Segment Open

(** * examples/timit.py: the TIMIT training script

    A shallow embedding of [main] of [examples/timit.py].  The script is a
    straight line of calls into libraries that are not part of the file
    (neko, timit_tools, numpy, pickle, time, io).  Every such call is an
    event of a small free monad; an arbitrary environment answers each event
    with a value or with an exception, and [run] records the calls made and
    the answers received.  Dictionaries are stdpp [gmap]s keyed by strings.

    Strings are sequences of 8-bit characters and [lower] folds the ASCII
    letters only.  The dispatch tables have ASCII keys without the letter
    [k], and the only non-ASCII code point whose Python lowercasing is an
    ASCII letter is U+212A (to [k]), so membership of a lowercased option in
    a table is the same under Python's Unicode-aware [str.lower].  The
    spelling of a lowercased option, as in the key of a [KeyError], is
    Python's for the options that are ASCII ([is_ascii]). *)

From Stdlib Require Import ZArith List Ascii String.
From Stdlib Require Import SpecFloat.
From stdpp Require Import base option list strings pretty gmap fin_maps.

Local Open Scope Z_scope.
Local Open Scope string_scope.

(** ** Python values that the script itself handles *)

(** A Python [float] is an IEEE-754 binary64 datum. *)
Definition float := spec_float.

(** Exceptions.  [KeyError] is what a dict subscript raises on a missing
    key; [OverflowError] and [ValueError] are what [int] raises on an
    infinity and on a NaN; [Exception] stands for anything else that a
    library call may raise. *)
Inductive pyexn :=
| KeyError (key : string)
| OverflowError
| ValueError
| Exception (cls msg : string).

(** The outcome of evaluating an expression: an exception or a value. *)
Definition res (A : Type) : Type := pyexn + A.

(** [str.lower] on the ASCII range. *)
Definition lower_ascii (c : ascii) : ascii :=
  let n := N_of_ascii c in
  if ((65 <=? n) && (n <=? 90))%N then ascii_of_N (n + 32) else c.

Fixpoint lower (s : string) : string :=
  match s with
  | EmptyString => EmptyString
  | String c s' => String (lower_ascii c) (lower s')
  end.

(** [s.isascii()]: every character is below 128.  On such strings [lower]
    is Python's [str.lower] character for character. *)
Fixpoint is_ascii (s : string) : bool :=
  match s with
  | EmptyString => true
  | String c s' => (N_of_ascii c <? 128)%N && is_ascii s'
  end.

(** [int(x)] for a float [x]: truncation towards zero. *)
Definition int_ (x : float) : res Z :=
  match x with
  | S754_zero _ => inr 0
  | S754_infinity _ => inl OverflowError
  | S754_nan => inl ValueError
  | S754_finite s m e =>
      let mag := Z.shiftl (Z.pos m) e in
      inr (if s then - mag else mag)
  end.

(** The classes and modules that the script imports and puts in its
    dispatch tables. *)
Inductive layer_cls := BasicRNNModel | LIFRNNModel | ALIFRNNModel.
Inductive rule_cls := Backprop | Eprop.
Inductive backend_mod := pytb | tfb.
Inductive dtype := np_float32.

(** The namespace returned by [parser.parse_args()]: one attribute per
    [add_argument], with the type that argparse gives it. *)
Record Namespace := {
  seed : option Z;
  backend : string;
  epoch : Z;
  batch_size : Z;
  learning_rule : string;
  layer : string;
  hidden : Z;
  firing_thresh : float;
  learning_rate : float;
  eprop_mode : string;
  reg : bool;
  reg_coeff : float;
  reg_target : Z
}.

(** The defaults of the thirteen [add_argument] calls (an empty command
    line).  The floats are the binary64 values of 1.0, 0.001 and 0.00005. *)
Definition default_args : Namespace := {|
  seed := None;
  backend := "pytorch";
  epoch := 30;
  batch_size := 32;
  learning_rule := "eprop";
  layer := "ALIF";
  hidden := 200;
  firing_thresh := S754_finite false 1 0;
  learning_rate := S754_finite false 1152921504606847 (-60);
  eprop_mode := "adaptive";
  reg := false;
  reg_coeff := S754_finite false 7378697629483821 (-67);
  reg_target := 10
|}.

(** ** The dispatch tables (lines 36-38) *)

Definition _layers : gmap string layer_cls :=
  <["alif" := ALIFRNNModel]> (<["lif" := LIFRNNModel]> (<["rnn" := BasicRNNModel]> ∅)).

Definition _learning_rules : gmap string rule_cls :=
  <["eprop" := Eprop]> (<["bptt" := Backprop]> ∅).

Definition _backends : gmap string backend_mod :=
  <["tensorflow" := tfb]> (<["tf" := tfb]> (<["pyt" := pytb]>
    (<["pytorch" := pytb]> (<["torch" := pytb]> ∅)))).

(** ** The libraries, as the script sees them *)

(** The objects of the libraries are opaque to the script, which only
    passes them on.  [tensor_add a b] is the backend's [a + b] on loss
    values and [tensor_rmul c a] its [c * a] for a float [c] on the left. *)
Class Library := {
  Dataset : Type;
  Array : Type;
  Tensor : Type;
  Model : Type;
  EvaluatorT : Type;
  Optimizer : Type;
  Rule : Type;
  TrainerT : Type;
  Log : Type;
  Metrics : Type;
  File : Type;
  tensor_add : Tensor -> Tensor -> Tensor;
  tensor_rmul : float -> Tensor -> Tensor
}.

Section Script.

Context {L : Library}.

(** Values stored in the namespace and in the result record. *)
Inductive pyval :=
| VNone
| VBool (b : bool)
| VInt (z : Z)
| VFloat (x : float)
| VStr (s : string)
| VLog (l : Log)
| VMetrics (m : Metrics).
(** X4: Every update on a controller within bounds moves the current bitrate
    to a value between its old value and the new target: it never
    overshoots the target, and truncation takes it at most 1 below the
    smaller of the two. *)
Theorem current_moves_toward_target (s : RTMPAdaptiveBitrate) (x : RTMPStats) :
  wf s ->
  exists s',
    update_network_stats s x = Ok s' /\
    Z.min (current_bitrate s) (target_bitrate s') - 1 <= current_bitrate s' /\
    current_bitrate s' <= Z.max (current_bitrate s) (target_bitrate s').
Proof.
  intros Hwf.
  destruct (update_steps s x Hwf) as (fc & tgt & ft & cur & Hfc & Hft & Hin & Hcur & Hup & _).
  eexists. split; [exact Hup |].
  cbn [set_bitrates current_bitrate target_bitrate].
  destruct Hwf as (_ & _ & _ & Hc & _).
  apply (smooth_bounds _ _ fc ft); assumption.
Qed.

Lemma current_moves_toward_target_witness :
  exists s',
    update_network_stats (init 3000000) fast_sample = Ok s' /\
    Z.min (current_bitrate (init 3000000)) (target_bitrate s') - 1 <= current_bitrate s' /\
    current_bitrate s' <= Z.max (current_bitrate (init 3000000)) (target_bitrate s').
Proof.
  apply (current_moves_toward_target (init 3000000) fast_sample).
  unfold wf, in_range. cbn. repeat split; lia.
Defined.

Segment Closed

Only the lines from the one containing "c) (lower s')" through the one containing "S754_finite s m e =>" are to be retyped, both boundary lines included, with no other material.

#### RESULT OF THIS EXERCISE
  | String c s' => String (lower_ascii c) (lower s')
  end.

(** [s.isascii()]: every character is below 128.  On such strings [lower]
    is Python's [str.lower] character for character. *)
Fixpoint is_ascii (s : string) : bool :=
  match s with
  | EmptyString => true
  | String c s' => (N_of_ascii c <? 128)%N && is_ascii s'
  end.

(** [int(x)] for a float [x]: truncation towards zero. *)
Definition int_ (x : float) : res Z :=
  match x with
  | S754_zero _ => inr 0
  | S754_infinity _ => inl OverflowError
  | S754_nan => inl ValueError
  | S754_finite s m e =>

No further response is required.